When house numbers were introduced in the Habsburg Monarchy , the numbers for the Dellach houses were assigned from west to east, i.e. from Millstatt. The lowest numbers are at the ship station. They were smaller chaste , whose vulgar names are not given in the lists. The first larger farmer in Dellach was the vulgo Neubauer of the Glabischnig family with the number 3. The Haufenhof is mentioned for the first time in the Millstätter records in 1520 as a prospector fief . The change in location is clearly visible in this house. The house, built in 1828, was extended to accommodate guest rooms in 1892. The courtyard is located in the flatter area of ​​the village and, atypical for the area, has two barn bridges (driveways to the upper floor of the barn). The 1.5 hectare meadow facing the lake has been used as a campsite for decades. Dellach 4 vulgo Sauschneider , mentioned as Ebner fiefdom in 1652 , the largest Dellacher farmer around 1900, is also part of the Neubauer today .

Number 5 was the Pichlbauer , a heap on Thomasbichl near the federal road curve, which was first mentioned in 1663 as Am Pichl .

Simonbauer and the Brugger dance music bands

The Simonbauer fiefdom (No. 6) in the neighborhood of the Neubauer is first mentioned in 1477 as a Vischer fiefdom . The conductor Johann Brugger was born here on May 25, 1858. His twin sons Josef and Matthias were also born at the Simonbauer farm in October 1871. In 1883, father Johann founded the well-known dance band called the Bruggerer . The chapel is considered to be one of the "oldest" peasant music bands in Carinthia. The sons founded the Seebodner Bruggerer in 1895 after completing their three years of military service, which they spent with military music . The musician dynasty was considered to be the "best and most famous dance music" on the dance floors of Upper Carinthia and beyond for over seven decades. The people of Brugger were accordingly popular at the lake festivals in Dellach, Millstatt and Seeboden. Their performance area included all places that could be reached on foot or by bike, i.e. in the Drautal, Gailtal, Mölltal up to the Lungau. In 1928 the Polydor record company approached the Seebodner Bruggerer. The recordings, here referred to as the D'Brugger chapel, are probably the very first recordings by a Carinthian chapel. The recordings led to a corresponding presence in the RAVAG radio program . Live radio appearances have been handed down from Vienna, Munich and Radio Carinthia . The musicians of the peasant bands were all small farmers or workers and could live very well on the additional income from making music. The twin brothers set up a concrete goods production facility in Seeboden around 1900, which still exists today. The two-day church days at that time were particularly profitable. If things went well and there was no break due to a fight, a musician could earn the equivalent of a cow in two days.

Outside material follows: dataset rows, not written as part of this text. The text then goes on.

(** One iteration of the loop that makes a recursive call. *)
Lemma bound_inv_step t s0 f0 K s1 j v s' f' :
  functions s0 !! t = Some f0 -> isProcessed f0 = false ->
  bounded K (functions s0) -> K + pendingStack (functions s0) < 2 ^ 32 ->
  bound_inv t s0 f0 K s1 ->
  call_post j s1 v s' ->
  (forall K1, bounded K1 (functions s1) -> K1 + pendingStack (functions s1) < 2 ^ 32 ->
     bound_post K1 s1 s') ->
  functions s' !! t = Some f' ->
  bound_inv t s0 f0 K (if v >? deepest f' then update t (set_deepest v) s' else s').
Proof.
  intros Hf0 Hp0 HK Hlt (Hev & (f & Hf & Hp) & Hb & Hle & Hfin) Hpost Hbound Hf'.
  destruct Hpost as (Hev' & (fj & Hfj & _ & Hv) & _).
  pose proof (bounded_lookup _ _ _ _ HK Hf0) as (Hown0 & _).
  destruct (Hbound _ Hb) as (Hb' & Hle' & Hfin'); [lia|].
  pose proof (evolves_processed _ _ _ _ Hev' Hf Hp) as Hft. rewrite Hft in Hf'.
  injection Hf' as <-.
  assert (Hev2 : evolves (functions s0) (functions s')) by eauto using evolves_trans.
  assert (Hfin2 : forall i f1 f1', i <> t -> functions s0 !! i = Some f1 ->
            isProcessed f1 = false -> functions s' !! i = Some f1' ->
            isProcessed f1' = true -> ownStack f1' <= deepest f1').
  { intros i f1 f1' Hi H1 Hp1 H1' Hp1'.
    destruct (evolves_lookup _ _ _ _ Hev H1) as (fm & Hm & _).
    destruct (isProcessed fm) eqn:Hpm.
    - pose proof (evolves_processed _ _ _ _ Hev' Hm Hpm) as E. rewrite E in H1'.
      injection H1' as <-. eauto.
    - eauto. }
  replace (K + pendingStack (functions s0) - ownStack f0 - pendingStack (functions s1) +
           pendingStack (functions s1) - pendingStack (functions s'))
    with (K + pendingStack (functions s0) - ownStack f0 - pendingStack (functions s'))
    in Hb' by lia.
  destruct (v >? deepest f) eqn:Hgt.
  - unfold bound_inv. rewrite functions_update.
    rewrite (pendingStack_alter_same (set_deepest v)) by (intros; split; reflexivity).
    split; [eapply evolves_update; eauto using static_set_deepest|].
    split; [rewrite list_lookup_alter_eq, Hft; simpl; eauto|].
    split; [apply bounded_set_deepest; [exact Hb'|]|].
    { pose proof (bounded_lookup _ _ _ _ Hb' Hfj). lia. }
    split; [lia|].
    intros i f1 f1' Hi H1 Hp1 H1'. rewrite list_lookup_alter_ne in H1' by auto. eauto.
  - split; [exact Hev2|]. split; [eauto|]. split; [exact Hb'|]. split; [lia|]. exact Hfin2.
Qed.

Johann Brugger senior was Kapellmeister until 1933 and mastered his main instrument, the Bb clarinet, brilliantly. It was given to him in the grave in front of the church in Millstatt. Due to the political commitment to National Socialism carved on the tombstone - "He was the oldest SA man in Carinthia" - he was referred to as the "first music train leader" of Upper Carinthia, the stone was removed years ago. Brugger composed around 150 pieces of music and, in addition to the farmer's band, also played string music at Millstatt spa concerts.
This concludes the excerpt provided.